** Supplied records follows **
(** * Where the code departs from the map *)

(** During an iteration a removal marks the pair, marked or not. *)
Lemma remove_marks t key i l1 p l2 :
  key ≠ 0 → foreachRecursionLevel t ≠ 0 → bucket_of hash t key = Ret (i, l1 ++ p :: l2) →
  split_pair keyObject key (l1 ++ p :: l2) = Some (l1, p, l2) →
  HashTable_Remove hash keyObject valueObject t key =
    Ret (true, set_counts (u64 (numOfElements t - 1)) (u32 (pendingRemoves t + 1))
      (set_buckets (<[i := l1 ++ mkPair (pair_key p) (pair_value p) true :: l2]> (bucketArray t)) t)).
Proof.
  intros Hk Hlv Hb Hsp. unfold HashTable_Remove. replace (key =? 0) with false by lia.
  rewrite Hb. cbn [mbind outcome_bind]. rewrite Hsp. replace (foreachRecursionLevel t =? 0) with false by lia. done.
Qed.
Lemma split_pair_replace key l1 p p' l2 :
  pair_key p' = pair_key p → split_pair keyObject key (l1 ++ p :: l2) = Some (l1, p, l2) →
  split_pair keyObject key (l1 ++ p' :: l2) = Some (l1, p', l2).
Proof.
  intros Hp. induction l1 as [|q l1 IH]; cbn; unfold HashTable_Equals in *.
  - rewrite Hp. destruct (fnObjectEquals _ _ _); [done|]. by destruct (split_pair _ _ l2) as [[[]]|].
  - destruct (fnObjectEquals keyObject key (pair_key q)); [done|].
    destruct (split_pair keyObject key (l1 ++ p :: l2)) as [[[a b] c]|] eqn:Hs; [|done].
    intros [= -> -> ->]. by rewrite IH.
Qed.
Lemma bucket_of_set t key i l l' e r :
  bucket_of hash t key = Ret (i, l) → bucketArray t !! i = Some l →
  bucket_of hash (set_counts e r (set_buckets (<[i := l']> (bucketArray t)) t)) key = Ret (i, l').
Proof.
  intros Hb Hl. unfold bucket_of, bucket_index in *. cbn [numOfBuckets set_counts set_buckets bucketArray] in *.
  destruct (numOfBuckets t =? 0); [done|]. cbn [mbind outcome_bind] in *.
  destruct (bucketArray t !! _) as [m|] eqn:Hm in Hb; [|done]. injection Hb as -> ->.
  rewrite list_lookup_insert_eq; [done|]. by eapply lookup_lt_Some.
Qed.

Lemma remove_twice t key :
  ok t → foreachRecursionLevel t ≠ 0 → key ≠ 0 → is_Some (map_of t !! canon key) →
  ∃ t1 t2, HashTable_Remove hash keyObject valueObject t key = Ret (true, t1) ∧
    HashTable_Remove hash keyObject valueObject t1 key = Ret (true, t2) ∧
    map_of t1 = delete (canon key) (map_of t) ∧ map_of t2 = map_of t1 ∧
    HashTable_Count t2 = u64 (Z.of_nat (size (map_of t)) - 2).
Proof.
  intros Hok Hlv Hk [v Hin].
  destruct (lookup_ok hash keyObject valueObject canon vcanon t key Hok)
    as [i l1 p l2 rest Hb Hsp Hl Hkp Hp Hrest Hins|i l Hb Hsp Hl Hi Habs Hins].
  2:{ unfold entries in Hin. by rewrite entries_of_none in Hin. }
  destruct (found_entry hash canon vcanon t key p rest) as [Hf _]; try done.
  destruct (pair_marked p) eqn:Hpm; [congruence|].
  set (p' := mkPair (pair_key p) (pair_value p) true).
  eexists _, _. split; [by apply (remove_marks t key i l1 p l2)|]. fold p'. set (t1 := set_counts _ _ _).
  split; [apply (remove_marks t1 key i l1 p' l2); [done..|by eapply bucket_of_set|by apply (split_pair_replace key l1 p p' l2)]|].
  change (mkPair (pair_key p') (pair_value p') true) with p'.
  destruct (found_counts hash canon t p rest Hok Hp) as [He Hr]. rewrite Hpm in He, Hr.
  destruct (replace_pair_ok hash keyObject valueObject canon vcanon t key i l1 p l2 rest p' t1) as [Hok1 Hent]; try done.
  { unfold t1. cbn [numOfElements set_counts set_buckets]. rewrite He, live_count_cons. apply u64_pred. }
  { unfold t1. cbn [pendingRemoves set_counts set_buckets]. rewrite Hr, marked_count_cons. apply u32_succ. }
  rewrite entries_of_cons in Hent. cbn [pair_marked p'] in Hent.
  assert (map_of t = <[canon key := vcanon (pair_value p)]> (entries_of canon vcanon rest)) as Hm.
  { unfold entries. by rewrite (entries_of_perm _ _ _ _ (ok_keys _ _ _ Hok) Hp), entries_of_cons, Hpm, <- Hkp. }
  assert (entries_of canon vcanon rest !! canon key = None) as Hn by by apply entries_of_none.
  split_and!.
  - rewrite Hent, Hm. by rewrite delete_insert_id.
  - unfold entries, pairs, t1. cbn [bucketArray set_counts set_buckets]. by rewrite list_insert_insert_eq.
  - unfold HashTable_Count. cbn [numOfElements set_counts set_buckets t1]. unfold t1.
    cbn [numOfElements set_counts set_buckets]. rewrite He.
    unfold entries. rewrite entries_of_size by apply Hok.
    rewrite Hp, live_count_cons, Hpm. rewrite u64_pred. unfold u64. rewrite Zminus_mod_idemp_l. f_equal. lia.
Qed.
** End of Supplied records **
▸ Exercise objective
Would you copy, unchanged, the stretch of the records above that begins at the line containing "ok t → foreachRecursionLevel" and ends at the line containing "assert (map_of t", and only that?

▸ Written reply
  ok t → foreachRecursionLevel t ≠ 0 → key ≠ 0 → is_Some (map_of t !! canon key) →
  ∃ t1 t2, HashTable_Remove hash keyObject valueObject t key = Ret (true, t1) ∧
    HashTable_Remove hash keyObject valueObject t1 key = Ret (true, t2) ∧
    map_of t1 = delete (canon key) (map_of t) ∧ map_of t2 = map_of t1 ∧
    HashTable_Count t2 = u64 (Z.of_nat (size (map_of t)) - 2).
Proof.
  intros Hok Hlv Hk [v Hin].
  destruct (lookup_ok hash keyObject valueObject canon vcanon t key Hok)
    as [i l1 p l2 rest Hb Hsp Hl Hkp Hp Hrest Hins|i l Hb Hsp Hl Hi Habs Hins].
  2:{ unfold entries in Hin. by rewrite entries_of_none in Hin. }
  destruct (found_entry hash canon vcanon t key p rest) as [Hf _]; try done.
  destruct (pair_marked p) eqn:Hpm; [congruence|].
  set (p' := mkPair (pair_key p) (pair_value p) true).
  eexists _, _. split; [by apply (remove_marks t key i l1 p l2)|]. fold p'. set (t1 := set_counts _ _ _).
  split; [apply (remove_marks t1 key i l1 p' l2); [done..|by eapply bucket_of_set|by apply (split_pair_replace key l1 p p' l2)]|].
  change (mkPair (pair_key p') (pair_value p') true) with p'.
  destruct (found_counts hash canon t p rest Hok Hp) as [He Hr]. rewrite Hpm in He, Hr.
  destruct (replace_pair_ok hash keyObject valueObject canon vcanon t key i l1 p l2 rest p' t1) as [Hok1 Hent]; try done.
  { unfold t1. cbn [numOfElements set_counts set_buckets]. rewrite He, live_count_cons. apply u64_pred. }
  { unfold t1. cbn [pendingRemoves set_counts set_buckets]. rewrite Hr, marked_count_cons. apply u32_succ. }
  rewrite entries_of_cons in Hent. cbn [pair_marked p'] in Hent.
  assert (map_of t = <[canon key := vcanon (pair_value p)]> (entries_of canon vcanon rest)) as Hm.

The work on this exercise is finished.